Another solar tip which has seen a lot of mileage but is none-the-less valid. If you want an
inexpensive way to heat water for a shower (a short shower!), carefully coil up a black garden hose
on your Southern facing roof and wait till the evening, of an otherwise sunny day, to drain the water
out and through an improptu shower head. Don't laugh...IT WORKS! The water may be hotter 
than you can tolerate. A means of keeping the hose in place on the roof is necessay, but can be
easily contrived.

Of course I cannot vouch for it's efficacy during the winter!. YMMV.

Grim


----------



## GTGallop (Nov 11, 2012)

Maine-Marine said:


> If you have a local junk yard you can pull the smaller back up lights from vehicles or depending on cost the interior dome lights for use with your solar set up.. they are already 12 volt
> 
> check with your local battery store and see if they have any "good" deep cell batteries... they usually pay 20¢ a pound back to the customer for a core charge.. see if you can pick them up for 25¢ ($7 could net you a 55 Amp Hour Bat)
> 
> Ebay has some great deals on LED Lights


If you look for a motor home in a junk yard you can find a lit of good 12 LED lights that were in the interior.


----------



## whoppo (Nov 9, 2012)

We've got a bank of Odyssey batteries in the house to power the non-vintage ham gear.
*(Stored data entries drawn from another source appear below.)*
Lemma lists_pop s B H k p :
  inv s B H -> (k, p) ∈ B ->
  lists_hold s (list_del (links s) (blk s p)) (B ∖ {[(k, p)]}).
Proof.
  intros I Hkp k' Hk'. destruct (i_block _ _ _ I _ _ Hkp) as [[Hk _ _ _] _].
  destruct (i_lists _ _ _ I k Hk) as (l & Hd & Hl).
  assert (blk s p ∈ l) as (l1 & l2 & ->)%list_elem_of_split by (apply Hl; eauto).
  destruct (Z.eq_dec k' k) as [->|Hne].
  - exists (l1 ++ l2). split.
    { apply dlist_del; [done|]. intros y Hy. by eapply (inv_node _ _ _ k (l1 ++ blk s p :: l2)). }
    destruct Hd as [Hnd _]. apply NoDup_cons in Hnd as [_ Hnd].
    apply NoDup_app in Hnd as (_ & Hd1 & Hnd2). apply NoDup_cons in Hnd2 as [Hd2 _].
    intros a. split.
    + intros Hin. assert (a ∈ l1 ++ blk s p :: l2) as (q & -> & Hq)%Hl.
      { rewrite elem_of_app in Hin |- *. rewrite elem_of_cons. tauto. }
      exists q. split; [done|]. apply elem_of_difference. split; [done|].
      intros [= ->]%elem_of_singleton. apply elem_of_app in Hin as [Hin|Hin]; [|done].
      eapply Hd1; [exact Hin|left].
    + intros (q & -> & [Hq Hne]%elem_of_difference). rewrite elem_of_singleton in Hne.
      assert (blk s q ∈ l1 ++ blk s p :: l2) as Hin by (apply Hl; eauto).
      rewrite elem_of_app, elem_of_cons in Hin. rewrite elem_of_app.
      destruct Hin as [?|[E|?]]; [by left| |by right]. apply blk_inj in E as ->. done.
  - destruct (i_lists _ _ _ I k' Hk') as (l' & Hd' & Hl'). exists l'. split.
    { eapply list_del_frame; [exact Hd|exact Hd'|]. intros y Hy.
      eapply (inv_nodes_disjoint s B H k k' (l1 ++ blk s p :: l2) l'); done. }
    intros a. rewrite Hl'. split; intros (q & -> & Hq); exists q; (split; [done|]).
    + apply elem_of_difference. split; [done|]. intros [= ?]%elem_of_singleton. done.
    + by apply elem_of_difference in Hq as [? _].
Qed.
Lemma inv_pop s B H k p :
  inv s B H -> (k, p) ∈ B ->
  inv (with_links s (list_del (links s) (blk s p))) (B ∖ {[(k, p)]})
    (fun x => H x \/ in_block k p x).
Proof.
  intros I Hkp. destruct (i_block _ _ _ I _ _ Hkp) as [[Hk Ha Hlo Hhi] Ho].
  split; simpl.
  - destruct (i_geom _ _ _ I). split; done.
  - by apply (lists_pop s B H).
  - intros k' p' [Hq _]%elem_of_difference.
    destruct (i_block _ _ _ I _ _ Hq) as [[? ? ? ?] ?]. split; [split; done|done].
  - intros k1 p1 k2 p2 x [H1 _]%elem_of_difference [H2 _]%elem_of_difference.
    by apply (i_disj _ _ _ I).
  - intros k' p' x [Hq Hne]%elem_of_difference Hx [Hh|Hin].
    + by eapply (i_hole _ _ _ I).
    + destruct (i_disj _ _ _ I _ _ _ _ _ Hkp Hq Hin Hx) as [-> ->]. set_solver.
  - intros x Hx. unfold managed, used; simpl. fold (managed s x) (used s x).
    rewrite (i_free _ _ _ I x Hx). split.
    + intros [?|(k' & p' & Hq & Hin)]; [tauto|].
      destruct (decide ((k', p') = (k, p))) as [[= -> ->]|Hne]; [tauto|].
      right. exists k', p'. set_solver.
    + intros [[?|?]|(k' & p' & [Hq _]%elem_of_difference & Hin)]; eauto 6.
  - intros x [?|Hx]; [by apply (i_hrange _ _ _ I)|]. unfold in_block in Hx. lia.
  - apply (i_low _ _ _ I).
Qed.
In addition to keeping the TS2000X and shack lights alive, we also ran a 12 volt bus, using 4 ga wire, the length of the house.
This powers several RV LED light fixtures mounted in the hallway and each room, external motion sensing LED floodlights and security cameras.

We use Anderson PowerPole connectors throughout the system... easy to work with and reliable.

The batteries were the only real expensive part of the system, but as MM suggested, your local battery shop might have some used SLA/AGM batteries available for cheap money.


----------



## Ralph Rotten (Jun 25, 2014)

Maine, that is a very cool concept. It saves the whole hassle of converting to house power for something so essential. All you have to do is figure out how to charge a car battery (or a UPS battery) and thats easy enough.

For my b-day i am getting a small inverter and a folding 10w solar cell. Hook them all to a UPS battery and i have a portable, renewable power source that will charge a laptop or run my vaporizer along the trail. Slight weight penalty, but then my pack always weighs in around 80 lbs or more (100 when we are not going to be on a water source).


----------



## tinkerhell (Oct 8, 2014)

http://www.banggood.com/buy/white-led-strip.html

You might want to buy these strips by the roll. They can be cut into strips of 3 leds or keep the entire roll as 1 piece. They take 12V.

At $10, your time might be better spent prepping something else instead of roaming a junk yard looking for leds.


----------



## tinkerhell (Oct 8, 2014)

I'm installing some under my kitchen cupboards and all of my closets, but the prepper in me hasn't missed the possibilities


----------